The College administration has yet to agree to any concrete plans, however, Interim Director of the Office of Residential Life Kimberly A. Pacelli said a co-op at Bowdoin is "an interesting idea." She added that she is "working with [the interested students] to achieve their goal."
For over a year, a group of students?spearheaded by Ruth Morrison, Katherine Kirklin, and Mike Taylor, all class of 2007?has been crafting a plan for a cooperative living arrangement in Burnett House. Currently Burnett is one of the 19 official upper-class residence halls.
At an hour-long informational meeting on Monday, the co-op planners enthusiastically shared their ideas with about forty interested students who attended the meeting. The presence of that many people, mostly first and second-year students, was, for Morrison, "incredibly encouraging."
The cooperative at Bowdoin will incorporate a number of key values: communal living, consensus voting, environmental friendliness, and a reduced reliance on the College for services.
The manifestations of this increased self-reliance include residents cooking their own meals and cleaning their house without the help of Bowdoin-provided housekeeping.
Cooperative living is not new. "In history," Morrison said in a telephone interview, "there's a lot of precedent for this [idea] of communal living." Many colleges across the country have co-ops, she added.
The plan for the co-op house is to have no house officers or majority rule. Although consensus voting can be time-consuming, it has many advantages, according to Morrison. Living by "consensus is not an efficient way to manage time but is an extremely efficient way to manage people's opinions," she said. In a house where consensus rules, she added, no one gets marginalized.
Living in the co-op will "definitely be a commitment" since the hope is that all members will be equally and largely involved in the house, the student planners said. For residents, working for the cooperative will take "a good couple of hours every week," Morrison said in the meeting.
The creation of a co-op house at the College, however, will involve some relatively complicated logistical maneuvers, and some luck. For the '05-'06 school year, those who wish to live in a co-op will all try to get into Burnett House in the housing lottery. Assuming they are successful, the house would be run like a co-op in a trial run.
The next year, in '06-'07, the same kind of pilot program would continue, according to Pacelli. If it were successful, Burnett could become an official College House affiliated with one of the new first-year dorms in '07-'08. Approval would be required from both the Inter-House Council and the Board of Trustees.

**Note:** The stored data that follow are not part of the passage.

(** Keyword arguments of [AutoTokenizer.from_pretrained]. *)
Record TokenizerKwargs : Type := {
  use_fast : bool;
  add_eos_token : bool;
  add_bos_token : bool
}.

(** A tokenizer object: the attributes the notebook assigns, and the two
    things the library does with a text and a token ([encode] gives the ids of
    a text with its special tokens, [convert_tokens_to_ids] the id of a
    token). *)
Record Tokenizer : Type := {
  eos_token : option string;
  pad_token : option string;
  padding_side : string;
  encode : string -> list Z;
  convert_tokens_to_ids : string -> Z
}.

Inductive TaskType : Type := CAUSAL_LM | SEQ_CLS.

(** A decimal float literal of the source, kept as the literal's digits and
    power of ten: [1e-4] is [Decimal 1 (-4)], [0.01] is [Decimal 1 (-2)]. *)
Record decimal : Type := Decimal { digits : Z; exp10 : Z }.

Record LoraConfig : Type := {
  task_type : TaskType;
  r : Z;
  lora_alpha : Z;
  lora_dropout : decimal;
  target_modules : list string
}.

(** A row of the raw dataset (columns [text] and [label]) and a row of the
    tokenized one (the tokenizer's columns; the raw columns are removed). *)
Record Example : Type := { text : string; label : Z }.
Record Encoding : Type := { input_ids : list Z; attention_mask : list Z }.

Record TrainingArguments : Type := {
  output_dir : string;
  per_device_train_batch_size : Z;
  gradient_accumulation_steps : Z;
  gradient_checkpointing : bool;
  learning_rate : decimal;
  weight_decay : decimal;
  max_grad_norm : decimal;
  max_steps : Z;
  fp16 : bool;
  bf16 : bool;
  optim : string;
  logging_dir : string;
  logging_strategy : string;
  logging_steps : Z;
  evaluation_strategy : string;
  eval_steps : Z;
  save_total_limit : Z;
  load_best_model_at_end : bool;
  metric_for_best_model : string;
  dataloader_num_workers : Z;
  dataloader_prefetch_factor : Z
}.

One major obstacle concerns Bowdoin's prohibition on "theme housing."
In an interview, Pacelli shared her worries about how a co-op would fit in with Bowdoin's residential life policy as elaborated in the "Interim Report of The Commission on Residential Life to The Board of Trustees of Bowdoin College," adopted in 1997. This document states that "the College will not develop a theme house program..." (Part III, Section D).
"When I first heard about this [co-op idea], my first question was, 'We don't permit theme housing at Bowdoin, so how do we see this fitting into that?'" Pacelli said. This is a question that administrators are currently considering.
Morrison is not worried that a co-op would be in violation of school rules. "The conception of the idea was not as a theme house," she said.
For the '05-'06 school year, thoughts of "theme housing" will not really matter anyway. Dean of Students Craig Bradley elaborated in an email saying that "while we do not permit theme houses per sé...what this group is proposing to do is within the housing lottery policy." He added that "any group could do something like this under our current lottery rules."
The people living in Burnett House next year are likely to be those who support the co-op idea because it is "unusual for students to be angling for Burnett," said Pacelli. The students are excited by the possibilities a cooperative housing arrangement provides.
At Monday's meeting, Kirklin exuberantly said that with regard to the co-operative idea, "pretty much, the sky is the limit!"
Pacelli emphasized that although the idea was an exciting one, "it's not a done deal. We'll have to see how it plays out."